Franaszek is right to devote much space to the discussion of Herbert’s rather complicated, tortuous relationship with the Nobel Prize–winning Miłosz. Both were born outside present-day Poland: Miłosz in Lithuania and Herbert in Lwów (present-day Lviv in Ukraine) but had very different experiences in World War II and after. Franaszek refutes the self-enhanced legend that the young Herbert played an active part in the nationalist Home Army while also indicating Miłosz’s ambiguous view of the Warsaw Uprising in 1944, which decimated an entire generation of young Poles. Their quarrel in California took place in 1968, a difficult year in Herbert’s life—a year earlier he had his first attack of emphysema, which led to his frequent hospitalization in the following years, and he also had a serious drinking problem. 

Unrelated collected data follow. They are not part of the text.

(* ===== verification/Format.v ===== *)
(** * The field formatters

    Models the two functions called [formatValue]: the one of the edit mode
    ([src/src/components/EditMode/constants.ts]), which returns a string,
    and the one of the carousel ([src/src/components/Carousel.tsx]), which
    returns a React node, with the string operations they call
    ([String.prototype.repeat], [split(',')], [trim]).

    Strings are sequences of bytes (UTF-8), so the glyph of the edit mode
    is three bytes long.  [trim] removes the six ASCII white-space
    characters; the other white-space characters of Unicode are not
    modelled.  How a number is printed ([String(n)], a template literal, a
    React child) and how a string is read as a number are parameters of the
    section: the formatters only pass the results on.  The formatter of
    the edit mode is the instance [editFormatter] of the class
    [Formatter]. *)

From Stdlib Require Import Ascii QArith Qround.
From S2P Require Import Prelude Fields CenterCard.

Local Close Scope Q_scope.
Local Open Scope list_scope.

(** ** String operations *)

(** [s.repeat(n)] for a count that is a natural number. *)
Fixpoint string_repeat (s : string) (n : nat) : string :=
  match n with
  | 0 => ""
  | S n' => s +:+ string_repeat s n'
  end.

(** [s.repeat(count)] where [count] is the integral number [Some n], or
    [NaN] ([None]), which counts as zero.  A negative count throws. *)
Definition js_repeat (s : string) (count : option Z) : res string :=
  match count with
  | None => Ok ""%string
  | Some n =>
      if decide (n < 0)%Z then Throw RangeError
      else Ok (string_repeat s (Z.to_nat n))
  end.

(** [s.split(sep)] for a separator of one character: never empty. *)
Fixpoint js_split (sep : ascii) (s : string) : list string :=
  match s with
  | EmptyString => [EmptyString]
  | String c s' =>
      if decide (c = sep) then EmptyString :: js_split sep s'
      else
        match js_split sep s' with
        | t :: ts => String c t :: ts
        | [] => [String c EmptyString]
        end
  end.

(** The white space [trim] removes, as far as it is ASCII: tab, line feed,
    vertical tab, form feed, carriage return and space. *)
Definition is_space (c : ascii) : bool :=
  bool_decide (nat_of_ascii c ∈ [9; 10; 11; 12; 13; 32]).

It was in this context, with the worsening political situation in Poland, that the two poets clashed over a drink when Miłosz’s Polish-Lithuanian skepticism was pitted against Herbert’s chivalrous-Romantic vision of Polishness. Though toward the end of Herbert’s life a phone call from Miłosz led to a reconciliation, it is worth quoting what the older poet said about Herbert, duly repeated by Franaszek: “How he hated me. But also loved. This often happens—this combination.” Fairness toward strong competitors is rarely characteristic of great poets.

The last chapters of this biography make sad reading. The change of regime in Poland in 1990 coincided with a minor mental breakdown for Herbert: he quarreled with almost all his friends, including his loyal and often generous translators. Later he tried to make up for his behavior, but the scars remained, and in the last four years of his life the ailing Herbert condemned himself to loneliness in his small Warsaw flat. He also wrote some remorseful religious poems during this period, but he will probably be most remembered for his earlier work, particularly for the poems of the Mr. Cogito cycle. 

Andrzej Franaszek’s biography of Herbert is illustrated by numerous photos and complemented by a year-by-year “Calendar Timeline of Zbigniew Herbert’s Life,” which this reviewer found particularly useful when occasionally lost in the minutiae of a life full of travel, love, literary success, political controversy, and personal suffering.